Research Project
6554441
(Adapted from the applicant's abstract): Although a variety of environmental and biologic factors are known to influence the timing of puberty, genetic background is among the most important modulators. The correlation between the timing of pubertal milestones among children and their parents and between monozygotic twins indicates that 48-80% of the variance in pubertal onset is genetically controlled. Regulation of the timing of puberty is, however, unlikely to exhibit classic Mendelian inheritance or be attributable to a single locus; rather, it is likely to be a complex genetic trait that is modulated by variations in multiple genes. Increasing evidence suggests that the presence of particular common variants or combinations of variants within an individual's genome modulate the expression of complex traits, such as the onset of puberty.
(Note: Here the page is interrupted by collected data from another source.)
(* ===== verification/File.v ===== *)
(** The file table and the descriptor tables ([file.c], the descriptor part of
    [sysfile.c], and the loops over [ofile] of [fork] and [exit] in [proc.c]).

    A [struct file *] is the index of a slot of [ftable]; the critical
    sections under [ftable.lock] are atomic.  [fileclose] returns the closed
    file [ff] when its last reference goes, which its caller then acts on
    ([pipeclose] or [iput]). *)

From S2P Require Import Prelude.

Definition NFILE : nat := 100.
Definition NOFILE : nat := 16.

Inductive ftype := FD_NONE | FD_PIPE | FD_INODE.
#[export] Instance ftype_eq_dec : EqDecision ftype.
Proof. solve_decision. Defined.

Record file := mk_file {
  f_type : ftype; f_ref : Z; f_readable : bool; f_writable : bool;
  f_pipe : nat; f_ip : nat; f_off : Z
}.
#[export] Instance eta_file : Settable file := fun f =>
  mk_file (f_type f) (f_ref f) (f_readable f) (f_writable f) (f_pipe f) (f_ip f) (f_off f).
#[export] Instance file_inhabited : Inhabited file := populate (mk_file FD_NONE 0 false false 0 0 0).

(** The table of open files and every process's descriptors. *)
Record files := mk_files { ft : list file; ofile : list (list (option nat)) }.
#[export] Instance eta_files : Settable files := fun s => mk_files (ft s) (ofile s).

Definition get_file (f : nat) : M files file := gets (fun s => ft s !!! f).
Definition set_file (f : nat) (x : file) : M files () := modify (fun s => s <| ft := <[f := x]> (ft s) |>).
Definition get_fd (p fd : nat) : M files (option nat) := gets (fun s => (ofile s !!! p) !!! fd).
Definition set_fd (p fd : nat) (v : option nat) : M files () :=
  modify (fun s => s <| ofile := <[p := <[fd := v]> (ofile s !!! p)]> (ofile s) |>).

(** ** file.c *)

Definition filealloc : M files (option nat) :=
  l ← gets ft;
  match find_idx (fun f => f_ref f =? 0) l with
  | Some f => x ← get_file f; set_file f (x <| f_ref := 1 |>);; mret (Some f)
  | None => mret None
  end.

Definition filedup (f : nat) : M files nat :=
  x ← get_file f;
  if f_ref x <? 1 then panic "filedup"
  else set_file f (x <| f_ref := f_ref x + 1 |>);; mret f.

Definition fileclose (f : nat) : M files (option file) :=
  x ← get_file f;
  if f_ref x <? 1 then panic "fileclose" else
  let x := x <| f_ref := f_ref x - 1 |> in
  if f_ref x >? 0 then set_file f x;; mret None
  else
    let ff := x in
    set_file f (x <| f_ref := 0 |> <| f_type := FD_NONE |>);;
    mret (Some ff).

(** ** Descriptors *)

(** [argfd]'s checks on a descriptor that has been fetched. *)
Definition fd_lookup (p : nat) (fd : Z) : M files (option nat) :=
  if (fd <? 0) || (Z.of_nat NOFILE <=? fd) then mret None else get_fd p (Z.to_nat fd).

Definition fdalloc (p : nat) (f : nat) : M files Z :=
  l ← gets (fun s => ofile s !!! p);
  match find_idx (fun o : option nat => match o with None => true | Some _ => false end) l with
  | Some fd => set_fd p fd (Some f);; mret (Z.of_nat fd)
  | None => mret (-1)
  end.

Definition sys_dup (p : nat) (fd : Z) : M files Z :=
  f ← fd_lookup p fd;
  match f with
  | None => mret (-1)
  | Some f =>
      fd' ← fdalloc p f;
      if fd' <? 0 then mret (-1) else filedup f;; mret fd'
  end.

Definition sys_close (p : nat) (fd : Z) : M files (Z * option file) :=
  f ← fd_lookup p fd;
  match f with
  | None => mret (-1, None)
  | Some f => set_fd p (Z.to_nat fd) None;; c ← fileclose f; mret (0, c)
  end.

(** The end of [sys_open]: a file and a descriptor for the inode [ip], or
    neither. *)
Definition open_file (p ip : nat) (omode : Z) : M files Z :=
  o ← filealloc;
  match o with
  | None => mret (-1)
  | Some f =>
      fd ← fdalloc p f;
      if fd <? 0 then fileclose f;; mret (-1)
      else
        x ← get_file f;
        set_file f (x <| f_type := FD_INODE |> <| f_ip := ip |> <| f_off := 0 |>
          <| f_readable := Z.land omode 1 =? 0 |>
          <| f_writable := negb (Z.land omode 1 =? 0) || negb (Z.land omode 2 =? 0) |>);;
        mret fd
  end.

(** [pipealloc]: [page] is what [kalloc] returns for the pipe. *)
Definition pipealloc (page : option nat) : M files (option (nat * nat)) :=
  o0 ← filealloc;
  match o0 with
  | None => mret None
  | Some f0 =>
      o1 ← filealloc;
      match o1 with
      | None => fileclose f0;; mret None
      | Some f1 =>
          match page with
          | None => fileclose f0;; fileclose f1;; mret None
          | Some q =>
              x0 ← get_file f0;
              set_file f0 (x0 <| f_type := FD_PIPE |> <| f_readable := true |> <| f_writable := false |> <| f_pipe := q |>);;
              x1 ← get_file f1;
              set_file f1 (x1 <| f_type := FD_PIPE |> <| f_readable := false |> <| f_writable := true |> <| f_pipe := q |>);;
              mret (Some (f0, f1))
          end
      end
  end.

(** [sys_pipe] after its argument check: the two descriptors. *)
Definition sys_pipe (p : nat) (page : option nat) : M files (option (Z * Z)) :=
  r ← pipealloc page;
  match r with
  | None => mret None
  | Some (rf, wf) =>
      fd0 ← fdalloc p rf;
      fd1 ← (if fd0 <? 0 then mret (-1) else fdalloc p wf);
      if fd1 <? 0 then
        when (negb (fd0 <? 0)) (set_fd p (Z.to_nat fd0) None);;
        fileclose rf;;
        fileclose wf;;
        mret None
      else mret (Some (fd0, fd1))
  end.

(** The loop of [fork] over the parent's descriptors. *)
Definition fork_files (parent child : nat) : M files () :=
  forM (seq 0 NOFILE) (fun i =>
    f ← get_fd parent i;
    match f with
    | None => mret ()
    | Some f => f ← filedup f; set_fd child i (Some f)
    end).

(** The loop of [exit]: the files whose last reference it drops. *)
Fixpoint exit_loop (p : nat) (fds : list nat) : M files (list file) :=
  match fds with
  | [] => mret []
  | fd :: fds' =>
      f ← get_fd p fd;
      match f with
      | None => exit_loop p fds'
      | Some f =>
          c ← fileclose f;
          set_fd p fd None;;
          l ← exit_loop p fds';
          mret (match c with Some ff => ff :: l | None => l end)
      end
  end.
Definition exit_files (p : nat) : M files (list file) := exit_loop p (seq 0 NOFILE).

(** ** Reference counts *)

(** How many descriptors, of all processes, point to file [f]. *)
Definition refs (f : nat) (tabs : list (list (option nat))) : nat :=
  length (filter (fun o => o = Some f) (concat tabs)).

(** The file table in a state where [extra f] references are held outside the
    descriptor tables. *)
Record counted (extra : nat -> Z) (s : files) : Prop := {
  ct_tabs : Forall (fun t => length t = NOFILE) (ofile s);
  ct_ref : forall f x, ft s !! f = Some x -> f_ref x = Z.of_nat (refs f (ofile s)) + extra f;
  ct_in : forall f, (0 < refs f (ofile s))%nat -> (f < length (ft s))%nat
}.
Notation no_extra := (fun _ : nat => 0).

Definition bump (f : nat) (d : Z) (e : nat -> Z) : nat -> Z := fun g => e g + (if decide (g = f) then d else 0).

Definition one (o : option nat) (f : nat) : nat := if decide (o = Some f) then 1 else 0.

Lemma refs_app f l1 l2 : refs f (l1 ++ l2) = (refs f l1 + refs f l2)%nat.
Proof. unfold refs. by rewrite concat_app, filter_app, length_app. Qed.

Lemma refs_cons f t l : refs f (t :: l) = (length (filter (fun o => o = Some f) t) + refs f l)%nat.
Proof. unfold refs. simpl. by rewrite filter_app, length_app. Qed.

Lemma count_insert (f : nat) (t : list (option nat)) fd old v :
  t !! fd = Some old ->
  (length (filter (fun o => o = Some f) (<[fd := v]> t)) + one old f
   = length (filter (fun o => o = Some f) t) + one v f)%nat.
Proof.
  intros H. rewrite <- (take_drop_middle t fd old H) at 2.
  rewrite insert_take_drop by (by apply lookup_lt_Some in H).
  rewrite !filter_app, !length_app, !filter_cons. unfold one.
  destruct (decide (v = Some f)), (decide (old = Some f)); simpl; lia.
Qed.

Lemma refs_insert f tabs p t fd old v :
  tabs !! p = Some t -> t !! fd = Some old ->
  (refs f (<[p := <[fd := v]> t]> tabs) + one old f = refs f tabs + one v f)%nat.
Proof.
  intros Hp Hfd. rewrite <- (take_drop_middle tabs p t Hp) at 2.
  rewrite insert_take_drop by (by apply lookup_lt_Some in Hp).
  rewrite !refs_app, !refs_cons. pose proof (count_insert f t fd old v Hfd). lia.
Qed.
It is the broad goal of this proposal to identify the genetic factors that regulate the timing of puberty in humans. The proposal is designed to test the hypothesis that the genetic regulation of puberty is polygenic and derives from the effects of common sequence variants. This question will be addressed by: 1) generating a DNA collection from subjects whose pubertal onset occurred extremely early or extremely late and including parental DNA in the collection so that informative association studies can be performed; 2) determining whether the known polymorphisms in the genes for leptin and/or its receptor associate with specific patterns of pubertal onset; 3) extending the analysis to other genes known to modulate hypothalamic-pituitary-gonadal (HPG) function by employing high-throughput screening techniques to identify specific allelic variations that associate with diverse patterns of pubertal onset; and 4) defining the genotype/phenotype correlations across the spectrum from precocious to delayed puberty for those allelic variants that are shown to associate with specific patterns of pubertal onset. Identification of genes that regulate the timing of puberty will greatly enhance the understanding of the HPG axis and will provide insight into abnormal patterns of growth and development, such as central precocious puberty and delayed puberty.